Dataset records
__________________________________________________

(** * Telemetry reconciliation core of the motor dashboard

    A shallow embedding of the state logic of
    [motor-speed-frontend/src/components/MainDashboard.tsx] (the same code
    appears in [App.tsx]): the React state updaters that reconcile pushed
    readings and alerts, the snapshot handler, the derived extrema, and the
    reconnect policy handed to SignalR.

    Conventions.
    - A JavaScript array is a [list]; [a[i]] is stdpp's [l !! i] and the
      assignment [a[i] = x] is [<[i:=x]> l].
    - [findIndex] keeps JavaScript's [-1] sentinel, so indices are in [Z].
    - [id] and [timestamp] arrive as JSON strings and are compared with
      [===], which on strings is equality of contents.
    - [speed] and [temperature] arrive as JSON numbers.  JSON carries neither
      NaN nor an infinity, and on finite doubles [<] and [>] are the order of
      the rationals they denote, so these fields are in [Q]. *)

From Stdlib Require Import ZArith NArith QArith Lia Lqa.
From Stdlib Require Import String.
From stdpp Require Import base list strings.

Local Open Scope Z_scope.

(** ** Data model *)

(** Modelled from the spec: the [Alert] and [MotorReading] interfaces of
    [src/types] are not part of the sources at hand; the records below carry
    the fields the spec's data model lists (the optional secondary sensor
    fields of a reading play no part in the state logic and are left out). *)
Inductive MotorStatus : Type :=
  | normal
  | warning
  | critical
  | maintenance.

Record MotorReading : Type := mkReading {
  id : string;
  timestamp : string;
  speed : Q;
  temperature : Q;
  status : MotorStatus
}.

Module Alert.
Record t : Type := mk {
  id : string;
  message : string;
  acknowledged : bool;
  createdAt : string
}.
End Alert.

(** ** JavaScript array primitives *)

Section Arrays.
Context {A : Type}.

(** Position of the first element satisfying [p], if any. *)
Fixpoint first_index (p : A → bool) (l : list A) : option nat :=
  match l with
  | [] => None
  | x :: l' => if p x then Some O else S <$> first_index p l'
  end.

(** [Array.prototype.findIndex]: the first index, or [-1]. *)
Definition findIndex (p : A → bool) (l : list A) : Z :=
  match first_index p l with
  | Some i => Z.of_nat i
  | None => -1
  end.

(** [Array.prototype.find]: [None] stands for [undefined]. *)
Definition find (p : A → bool) (l : list A) : option A := List.find p l.

(** [copy[i] = x] on a fresh copy of [l].  Every index written by the
    updaters comes from a successful [findIndex], hence lies inside the
    array (lemma [findIndex_bounds]); there the assignment overwrites one
    cell, which is what stdpp's insert does. *)
Definition array_set (l : list A) (i : Z) (x : A) : list A :=
  <[Z.to_nat i := x]> l.

(** [Array.prototype.slice(start, end)] for integer arguments: a negative
    argument counts from the end, and both are clamped to the array. *)
Definition slice (start end_ : Z) (l : list A) : list A :=
  let len := Z.of_nat (length l) in
  let k := if start <? 0 then Z.max (len + start) 0 else Z.min start len in
  let final := if end_ <? 0 then Z.max (len + end_) 0 else Z.min end_ len in
  take (Z.to_nat (final - k)) (drop (Z.to_nat k) l).

(** [Array.prototype.reduce] without an initial value: the first element
    seeds the accumulator; on an empty array it throws ([None]). *)
Definition reduce (f : A → A → A) (l : list A) : option A :=
  match l with
  | [] => None
  | x :: l' => Some (fold_left f l' x)
  end.
End Arrays.

(** ** Comparisons of JSON numbers *)

(** [a < b] on finite numbers. *)
Definition num_lt (a b : Q) : bool := negb (Qle_bool b a).

(** [a > b] on finite numbers. *)
Definition num_gt (a b : Q) : bool := num_lt b a.

(** ** Derived extrema (MainDashboard.tsx, lines 128-140) *)

Definition highestTemp (readings : list MotorReading) : option MotorReading :=
  if (length readings =? 0)%nat then None
  else reduce (λ a b, if num_gt (temperature a) (temperature b) then a else b) readings.

Definition lowestTemp (readings : list MotorReading) : option MotorReading :=
  if (length readings =? 0)%nat then None
  else reduce (λ a b, if num_lt (temperature a) (temperature b) then a else b) readings.

Definition highestRpm (readings : list MotorReading) : option MotorReading :=
  if (length readings =? 0)%nat then None
  else reduce (λ a b, if num_gt (speed a) (speed b) then a else b) readings.

Definition lowestRpm (readings : list MotorReading) : option MotorReading :=
  if (length readings =? 0)%nat then None
  else reduce (λ a b, if num_lt (speed a) (speed b) then a else b) readings.

(** ** Alert registry *)

(** [acknowledgeAlert] (lines 154-161): the updater passed to [setAlerts]. *)
Definition acknowledgeAlert (alertId : string) (prev : list Alert.t) : list Alert.t :=
  map (λ alert,
         if String.eqb (Alert.id alert) alertId
         then Alert.mk (Alert.id alert) (Alert.message alert) true (Alert.createdAt alert)
         else alert)
      prev.

(** The [NewAlert] handler (lines 233-243): the updater passed to
    [setAlerts].  An alert object is truthy, so [if (existingAlert)] tests
    whether [find] returned one. *)
Definition onNewAlert (alert : Alert.t) (prev : list Alert.t) : list Alert.t :=
  match find (λ a, String.eqb (Alert.id a) (Alert.id alert)) prev with
  | Some _ => prev
  | None => alert :: prev
  end.

(** ** Reading reconciler *)

(** The [NewReading] handler (lines 194-223): the updater passed to
    [setReadings], with [maxReadings] captured from the enclosing effect. *)
Definition onNewReading (maxReadings : Z) (reading : MotorReading)
    (r : list MotorReading) : list MotorReading :=
  let existingIndex := findIndex (λ existing, String.eqb (id existing) (id reading)) r in
  if negb (existingIndex =? -1) then
    let newReadings := r in
    array_set newReadings existingIndex reading
  else
    let duplicateTimestamp :=
      find (λ existing, String.eqb (timestamp existing) (timestamp reading)) r in
    match duplicateTimestamp with
    | Some _ =>
        let timestampIndex :=
          findIndex (λ existing, String.eqb (timestamp existing) (timestamp reading)) r in
        let newReadings := r in
        array_set newReadings timestampIndex reading
    | None => slice 0 maxReadings (reading :: r)
    end.

(** The snapshot handler (lines 164-170): [setReadings(res.data)] is given a
    value, not an updater, so the previous buffer plays no part. *)
Definition onSnapshot (data : list MotorReading) (r : list MotorReading)
    : list MotorReading := data.

(** ** Reconnect policy (lines 179-189) *)

(** [previousRetryCount] is SignalR's count of retries so far, a natural
    number.  [Math.pow(2, n)] is exact in a double up to [n = 1023] and an
    infinity from there on; in both cases [Math.min] with [30000] returns
    what the integer formula below returns. *)
Definition nextRetryDelayInMilliseconds (previousRetryCount : N) : N :=
  if (previousRetryCount =? 0)%N then 0%N
  else N.min (1000 * 2 ^ previousRetryCount) 30000.

(** ** The component state and its events *)

Record AppState : Type := mkState {
  readings : list MotorReading;
  alerts : list Alert.t;
  loading : bool;
  signalRConnected : bool
}.

(** [useState] initial values in [App]. *)
Definition initialState : AppState :=
  {| readings := []; alerts := []; loading := true; signalRConnected := false |}.

Inductive Event : Type :=
  | SnapshotLoaded (data : list MotorReading)
  | SnapshotFailed
  | NewReading (reading : MotorReading)
  | NewAlert (alert : Alert.t)
  | AcknowledgeAlert (alertId : string)
  | HubStarted
  | HubStartFailed
  | HubClosed
  | HubReconnecting
  | HubReconnected.

(** One event handled to completion, under the [maxReadings] the running
    effect captured.  The refresh of the dashboard statistics and the
    high-temperature advisory that a pushed reading also triggers touch
    display state only and are not part of [AppState]. *)
Definition step (maxReadings : Z) (s : AppState) (e : Event) : AppState :=
  match e with
  | SnapshotLoaded data =>
      mkState (onSnapshot data (readings s)) (alerts s) false (signalRConnected s)
  | SnapshotFailed =>
      mkState (readings s) (alerts s) false (signalRConnected s)
  | NewReading reading =>
      mkState (onNewReading maxReadings reading (readings s)) (alerts s)
              (loading s) (signalRConnected s)
  | NewAlert alert =>
      mkState (readings s) (onNewAlert alert (alerts s)) (loading s) (signalRConnected s)
  | AcknowledgeAlert alertId =>
      mkState (readings s) (acknowledgeAlert alertId (alerts s)) (loading s)
              (signalRConnected s)
  | HubStarted | HubReconnected =>
      mkState (readings s) (alerts s) (loading s) true
  | HubStartFailed | HubClosed | HubReconnecting =>
      mkState (readings s) (alerts s) (loading s) false
  end.

(** A run of pushed readings through the reconciler, oldest event first. *)
Definition upserts (maxReadings : Z) (xs : list MotorReading)
    (r : list MotorReading) : list MotorReading :=
  fold_left (λ buf x, onNewReading maxReadings x buf) xs r.

(** ** Sample data used by the worked examples *)

Module Samples.
Definition reading (i t : string) (rpm temp : Z) : MotorReading :=
  mkReading i t (inject_Z rpm) (inject_Z temp) normal.

(** The readings of the spec's upsert examples. *)
Definition A : MotorReading := reading "1" "10" 1200 60.
Definition A' : MotorReading := reading "1" "15" 1250 61.
Definition B : MotorReading := reading "2" "20" 1300 62.
Definition C : MotorReading := reading "3" "30" 1400 63.
(** Same id as [A], same timestamp as [B]. *)
Definition X : MotorReading := reading "1" "20" 1500 64.

(** The buffer of the spec's extrema example, with ids to tell the two
    hottest readings apart. *)
Definition hot1 : MotorReading := reading "h1" "t1" 1000 90.
Definition cold : MotorReading := reading "c" "t2" 2000 20.
Definition hot2 : MotorReading := reading "h2" "t3" 3000 90.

__________________________________________________

_GOAL OF THE EXERCISE_. Every line of the data above that includes "assignment" should be listed.

_WRITTEN RESPONSE_.
      assignment [a[i] = x] is [<[i:=x]> l].
    array (lemma [findIndex_bounds]); there the assignment overwrites one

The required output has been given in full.